[WHAT NEEDS TO BE DONE] Could you give the entries again, exactly as written?

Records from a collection
(* ===== verification/ControllerSpec.v ===== *)
(** * What the controller's answers mean

    The handlers against a Kubernetes API that has definite objects but may fail any
    request: a positive answer implies that the objects were there and that the right
    helper pod was seen to succeed, and no handler touches any other pod or record.
    The objects a request reads stay as they are while it runs, except for what it
    writes itself. *)
From S2P Require Import Prelude GoStrings Errors Objects Effects Config Validation Paths HelperPod HelperSpec Sha256 Controller.

(** ** The world of a request *)

Record objects := {
  o_pvs : gmap string persistent_volume; o_nodes : gset string;
  o_cms : gmap string config_map; o_contents : list snapshot_content }.

Definition world : Type := objects * request.

Definition with_cms (o : objects) (cms : gmap string config_map) : objects :=
  {| o_pvs := o_pvs o; o_nodes := o_nodes o; o_cms := cms; o_contents := o_contents o |}.

(** A read answers with the object, with [NotFound] only if there is none, or fails. *)
Definition answers_get {A} (m : gmap string A) (n : string) (r : result ext_error (option A)) : Prop :=
  match r with Ok o => o = m !! n /\ is_Some o | Err e => ext_not_found e = true -> m !! n = None end.

Definition world_step (w : world) (e : eff) : resp e -> world -> Prop :=
  let '(o, s) := w in
  match e as e return resp e -> world -> Prop with
  | PersistentVolumeGet n => fun r w' => w' = w /\ answers_get (o_pvs o) n r
  | NodeGet n => fun r w' => w' = w /\
      match r with None => n ∈ o_nodes o | Some e => ext_not_found e = true -> n ∉ o_nodes o end
  | ConfigMapGet _ n => fun r w' => w' = w /\ answers_get (o_cms o) n r
  | ConfigMapCreate _ cm => fun r w' =>
      let created := o_cms o !! cm_name cm = None /\ w' = (with_cms o (<[cm_name cm := cm]> (o_cms o)), s) in
      match r with
      | None => created
      | Some e => (w' = w \/ created) /\ (ext_already_exists e = true -> w' = w)
      end
  | ConfigMapDelete _ n => fun r w' =>
      let deleted := w' = (with_cms o (delete n (o_cms o)), s) in
      match r with
      | None => deleted
      | Some e => (w' = w \/ deleted) /\ (ext_not_found e = true -> o_cms o !! n = None)
      end
  | SnapshotContentList => fun r w' => w' = w /\
      match r with Ok l => l = o_contents o | Err _ => True end
  | UnixNow => fun _ w' => w' = w
  | e => fun r w' => exists s', w' = (o, s') /\ request_step s e r s'
  end.

(** Which helper pods a handler may run and which records it may write. *)
Definition world_allowed (ok : objects -> pod -> Prop) (writes : world -> eff -> Prop)
    (w : world) (e : eff) : Prop :=
  match e with
  | PersistentVolumeGet _ | NodeGet _ | ConfigMapGet _ _ | SnapshotContentList | UnixNow => True
  | ConfigMapCreate _ _ | ConfigMapDelete _ _ => writes w e
  | _ => exists desired, ok (fst w) desired /\ request_allowed desired (snd w) e
  end.

Definition world_env ok writes : env world :=
  {| allowed := world_allowed ok writes; step := world_step |}.

Definition no_writes (w : world) (e : eff) : Prop := False.

(** A handler that runs a permitted helper pod. *)
Lemma wp_helper {R} ok writes desired (m : prog R) Q o s :
  ok o desired -> wp (request_env desired) m Q s ->
  wp (world_env ok writes) m (fun r w => fst w = o /\ Q r (snd w)) (o, s).
Proof.
  intros Hok. revert s. induction m as [r|e k IH]; intros s; [done|]. intros [Ha Hk].
  assert (forall x w', step (world_env ok writes) (o, s) e x w' ->
            exists s', w' = (o, s') /\ request_step s e x s') as Hstep
    by (destruct e; cbn; try done; by destruct Ha).
  split.
  - destruct e; cbn in *; try done; by exists desired.
  - intros x w' (s' & -> & Hs)%Hstep. by apply IH, Hk.
Qed.

(** The pod of a helper was seen to succeed. *)
Definition helper_succeeded (ok : objects -> pod -> Prop) (w : world) : Prop :=
  exists p, ok (fst w) p /\ seen_terminal p PodSucceeded (snd w).

Definition ready (fuel : nat) (w : world) : Prop :=
  locked (snd w) = false /\ (polls_left (snd w) < fuel)%nat.

Definition volume_pod (action : volumeAction) (p : pod) : Prop :=
  exists args, volumeHelperArgs action = Ok args /\ p = newHelperPod (volumeParams action) args.
Definition snapshot_pod (action : snapshotAction) (p : pod) : Prop :=
  exists args, snapshotHelperArgs action = Ok args /\ p = newHelperPod (snapshotParams action) args.

(** What both kinds of helper calls share. *)
Lemma wp_action ok writes fuel ns params (args : result error (list string)) w :
  ready fuel w -> (forall a, args = Ok a -> ok (fst w) (newHelperPod params a)) ->
  wp (world_env ok writes)
    (match args with
     | Err e => Ret (Some e)
     | Ok args => try (runHelper ns fuel (newHelperPod params args) params) Some (Ret None)
     end)
    (fun r w' => fst w' = fst w /\ (r = None -> exists a, args = Ok a /\
       seen_terminal (newHelperPod params a) PodSucceeded (snd w'))) w.
Proof.
  destruct w as [o s]. intros [Hl Hf] Hok. destruct args as [args|e]; [|by split].
  eapply wp_try; [eapply wp_helper; [by apply Hok|by apply wp_runHelper]|..]; cbn.
  - intros [o' s'] [-> [_ Hs]]. split; [done|]. intros _. exists args. auto.
  - intros e [o' s'] [-> _]. by split.
Qed.

Lemma wp_createVolumeHelper ok writes fuel action w :
  ready fuel w -> (forall p, volume_pod action p -> ok (fst w) p) ->
  wp (world_env ok writes) (createVolumeHelper fuel action)
    (fun r w' => fst w' = fst w /\
       (r = None -> exists p, volume_pod action p /\ seen_terminal p PodSucceeded (snd w'))) w.
Proof.
  intros Hr Hok. eapply wp_mono; [|apply wp_action; [done|]].
  - intros r w' [Ho Hs]. split; [done|]. intros Hn. destruct (Hs Hn) as (a & Ha & Hseen).
    eexists. split; [by exists a|done].
  - intros a Ha. apply Hok. by exists a.
Qed.

Lemma wp_createSnapshotHelper ok writes fuel action w :
  ready fuel w -> (forall p, snapshot_pod action p -> ok (fst w) p) ->
  wp (world_env ok writes) (createSnapshotHelper fuel action)
    (fun r w' => fst w' = fst w /\
       (r = None -> exists p, snapshot_pod action p /\ seen_terminal p PodSucceeded (snd w'))) w.
Proof.
  intros Hr Hok. eapply wp_mono; [|apply wp_action; [done|]].
  - intros r w' [Ho Hs]. split; [done|]. intros Hn. destruct (Hs Hn) as (a & Ha & Hseen).
    eexists. split; [by exists a|done].
  - intros a Ha. apply Hok. by exists a.
Qed.

(** ** Clone sources *)

(** The action of a clone whose source passed the checks. *)
Definition clone_va (cs : controllerServer) (src : srcInfo) (name node lvmType vgName : string)
    (size : Z) : volumeAction := {|
  va_action := actionTypeClone; va_name := name; va_nodeName := node; va_size := size;
  va_lvmType := lvmType; va_provisionerImage := cs_provisionerImage cs;
  va_pullPolicy := cs_pullPolicy cs; va_namespace := cs_namespace cs; va_vgName := vgName;
  va_hostWritePath := cs_hostWritePath cs; va_srcInfo := Some src;
  va_helperConfig := cs_helperConfig cs |}.

Lemma newCloneVolumeAction_ok cs source srcNode name node ty vg srcSize size a :
  newCloneVolumeAction cs source srcNode name node ty vg srcSize size = Ok a <->
  exists src, source = Some src /\ (srcSize <= size)%Z /\ srcNode = node /\
              a = clone_va cs src name node ty vg size.
Proof.
  unfold newCloneVolumeAction. destruct source as [src|]; [|naive_solver]. split.
  - intros H. go_ok. by exists src.
  - intros (src' & [= <-] & Hle & <- & ->). rewrite eqb_same.
    by destruct (Z.ltb_spec size srcSize); [lia|].
Qed.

[COMPLETED TASK]
(* ===== verification/ControllerSpec.v ===== *)
(** * What the controller's answers mean

    The handlers against a Kubernetes API that has definite objects but may fail any
    request: a positive answer implies that the objects were there and that the right
    helper pod was seen to succeed, and no handler touches any other pod or record.
    The objects a request reads stay as they are while it runs, except for what it
    writes itself. *)
From S2P Require Import Prelude GoStrings Errors Objects Effects Config Validation Paths HelperPod HelperSpec Sha256 Controller.

(** ** The world of a request *)

Record objects := {
  o_pvs : gmap string persistent_volume; o_nodes : gset string;
  o_cms : gmap string config_map; o_contents : list snapshot_content }.

Definition world : Type := objects * request.

Definition with_cms (o : objects) (cms : gmap string config_map) : objects :=
  {| o_pvs := o_pvs o; o_nodes := o_nodes o; o_cms := cms; o_contents := o_contents o |}.

(** A read answers with the object, with [NotFound] only if there is none, or fails. *)
Definition answers_get {A} (m : gmap string A) (n : string) (r : result ext_error (option A)) : Prop :=
  match r with Ok o => o = m !! n /\ is_Some o | Err e => ext_not_found e = true -> m !! n = None end.

Definition world_step (w : world) (e : eff) : resp e -> world -> Prop :=
  let '(o, s) := w in
  match e as e return resp e -> world -> Prop with
  | PersistentVolumeGet n => fun r w' => w' = w /\ answers_get (o_pvs o) n r
  | NodeGet n => fun r w' => w' = w /\
      match r with None => n ∈ o_nodes o | Some e => ext_not_found e = true -> n ∉ o_nodes o end
  | ConfigMapGet _ n => fun r w' => w' = w /\ answers_get (o_cms o) n r
  | ConfigMapCreate _ cm => fun r w' =>
      let created := o_cms o !! cm_name cm = None /\ w' = (with_cms o (<[cm_name cm := cm]> (o_cms o)), s) in
      match r with
      | None => created
      | Some e => (w' = w \/ created) /\ (ext_already_exists e = true -> w' = w)
      end
  | ConfigMapDelete _ n => fun r w' =>
      let deleted := w' = (with_cms o (delete n (o_cms o)), s) in
      match r with
      | None => deleted
      | Some e => (w' = w \/ deleted) /\ (ext_not_found e = true -> o_cms o !! n = None)
      end
  | SnapshotContentList => fun r w' => w' = w /\
      match r with Ok l => l = o_contents o | Err _ => True end
  | UnixNow => fun _ w' => w' = w
  | e => fun r w' => exists s', w' = (o, s') /\ request_step s e r s'
  end.

(** Which helper pods a handler may run and which records it may write. *)
Definition world_allowed (ok : objects -> pod -> Prop) (writes : world -> eff -> Prop)
    (w : world) (e : eff) : Prop :=
  match e with
  | PersistentVolumeGet _ | NodeGet _ | ConfigMapGet _ _ | SnapshotContentList | UnixNow => True
  | ConfigMapCreate _ _ | ConfigMapDelete _ _ => writes w e
  | _ => exists desired, ok (fst w) desired /\ request_allowed desired (snd w) e
  end.

Definition world_env ok writes : env world :=
  {| allowed := world_allowed ok writes; step := world_step |}.

Definition no_writes (w : world) (e : eff) : Prop := False.

(** A handler that runs a permitted helper pod. *)
Lemma wp_helper {R} ok writes desired (m : prog R) Q o s :
  ok o desired -> wp (request_env desired) m Q s ->
  wp (world_env ok writes) m (fun r w => fst w = o /\ Q r (snd w)) (o, s).
Proof.
  intros Hok. revert s. induction m as [r|e k IH]; intros s; [done|]. intros [Ha Hk].
  assert (forall x w', step (world_env ok writes) (o, s) e x w' ->
            exists s', w' = (o, s') /\ request_step s e x s') as Hstep
    by (destruct e; cbn; try done; by destruct Ha).
  split.
  - destruct e; cbn in *; try done; by exists desired.
  - intros x w' (s' & -> & Hs)%Hstep. by apply IH, Hk.
Qed.

(** The pod of a helper was seen to succeed. *)
Definition helper_succeeded (ok : objects -> pod -> Prop) (w : world) : Prop :=
  exists p, ok (fst w) p /\ seen_terminal p PodSucceeded (snd w).

Definition ready (fuel : nat) (w : world) : Prop :=
  locked (snd w) = false /\ (polls_left (snd w) < fuel)%nat.

Definition volume_pod (action : volumeAction) (p : pod) : Prop :=
  exists args, volumeHelperArgs action = Ok args /\ p = newHelperPod (volumeParams action) args.
Definition snapshot_pod (action : snapshotAction) (p : pod) : Prop :=
  exists args, snapshotHelperArgs action = Ok args /\ p = newHelperPod (snapshotParams action) args.

(** What both kinds of helper calls share. *)
Lemma wp_action ok writes fuel ns params (args : result error (list string)) w :
  ready fuel w -> (forall a, args = Ok a -> ok (fst w) (newHelperPod params a)) ->
  wp (world_env ok writes)
    (match args with
     | Err e => Ret (Some e)
     | Ok args => try (runHelper ns fuel (newHelperPod params args) params) Some (Ret None)
     end)
    (fun r w' => fst w' = fst w /\ (r = None -> exists a, args = Ok a /\
       seen_terminal (newHelperPod params a) PodSucceeded (snd w'))) w.
Proof.
  destruct w as [o s]. intros [Hl Hf] Hok. destruct args as [args|e]; [|by split].
  eapply wp_try; [eapply wp_helper; [by apply Hok|by apply wp_runHelper]|..]; cbn.
  - intros [o' s'] [-> [_ Hs]]. split; [done|]. intros _. exists args. auto.
  - intros e [o' s'] [-> _]. by split.
Qed.

Lemma wp_createVolumeHelper ok writes fuel action w :
  ready fuel w -> (forall p, volume_pod action p -> ok (fst w) p) ->
  wp (world_env ok writes) (createVolumeHelper fuel action)
    (fun r w' => fst w' = fst w /\
       (r = None -> exists p, volume_pod action p /\ seen_terminal p PodSucceeded (snd w'))) w.
Proof.
  intros Hr Hok. eapply wp_mono; [|apply wp_action; [done|]].
  - intros r w' [Ho Hs]. split; [done|]. intros Hn. destruct (Hs Hn) as (a & Ha & Hseen).
    eexists. split; [by exists a|done].
  - intros a Ha. apply Hok. by exists a.
Qed.

Lemma wp_createSnapshotHelper ok writes fuel action w :
  ready fuel w -> (forall p, snapshot_pod action p -> ok (fst w) p) ->
  wp (world_env ok writes) (createSnapshotHelper fuel action)
    (fun r w' => fst w' = fst w /\
       (r = None -> exists p, snapshot_pod action p /\ seen_terminal p PodSucceeded (snd w'))) w.
Proof.
  intros Hr Hok. eapply wp_mono; [|apply wp_action; [done|]].
  - intros r w' [Ho Hs]. split; [done|]. intros Hn. destruct (Hs Hn) as (a & Ha & Hseen).
    eexists. split; [by exists a|done].
  - intros a Ha. apply Hok. by exists a.
Qed.

(** ** Clone sources *)

(** The action of a clone whose source passed the checks. *)
Definition clone_va (cs : controllerServer) (src : srcInfo) (name node lvmType vgName : string)
    (size : Z) : volumeAction := {|
  va_action := actionTypeClone; va_name := name; va_nodeName := node; va_size := size;
  va_lvmType := lvmType; va_provisionerImage := cs_provisionerImage cs;
  va_pullPolicy := cs_pullPolicy cs; va_namespace := cs_namespace cs; va_vgName := vgName;
  va_hostWritePath := cs_hostWritePath cs; va_srcInfo := Some src;
  va_helperConfig := cs_helperConfig cs |}.

Lemma newCloneVolumeAction_ok cs source srcNode name node ty vg srcSize size a :
  newCloneVolumeAction cs source srcNode name node ty vg srcSize size = Ok a <->
  exists src, source = Some src /\ (srcSize <= size)%Z /\ srcNode = node /\
              a = clone_va cs src name node ty vg size.
Proof.
  unfold newCloneVolumeAction. destruct source as [src|]; [|naive_solver]. split.
  - intros H. go_ok. by exists src.
  - intros (src' & [= <-] & Hle & <- & ->). rewrite eqb_same.
    by destruct (Z.ltb_spec size srcSize); [lia|].
Qed.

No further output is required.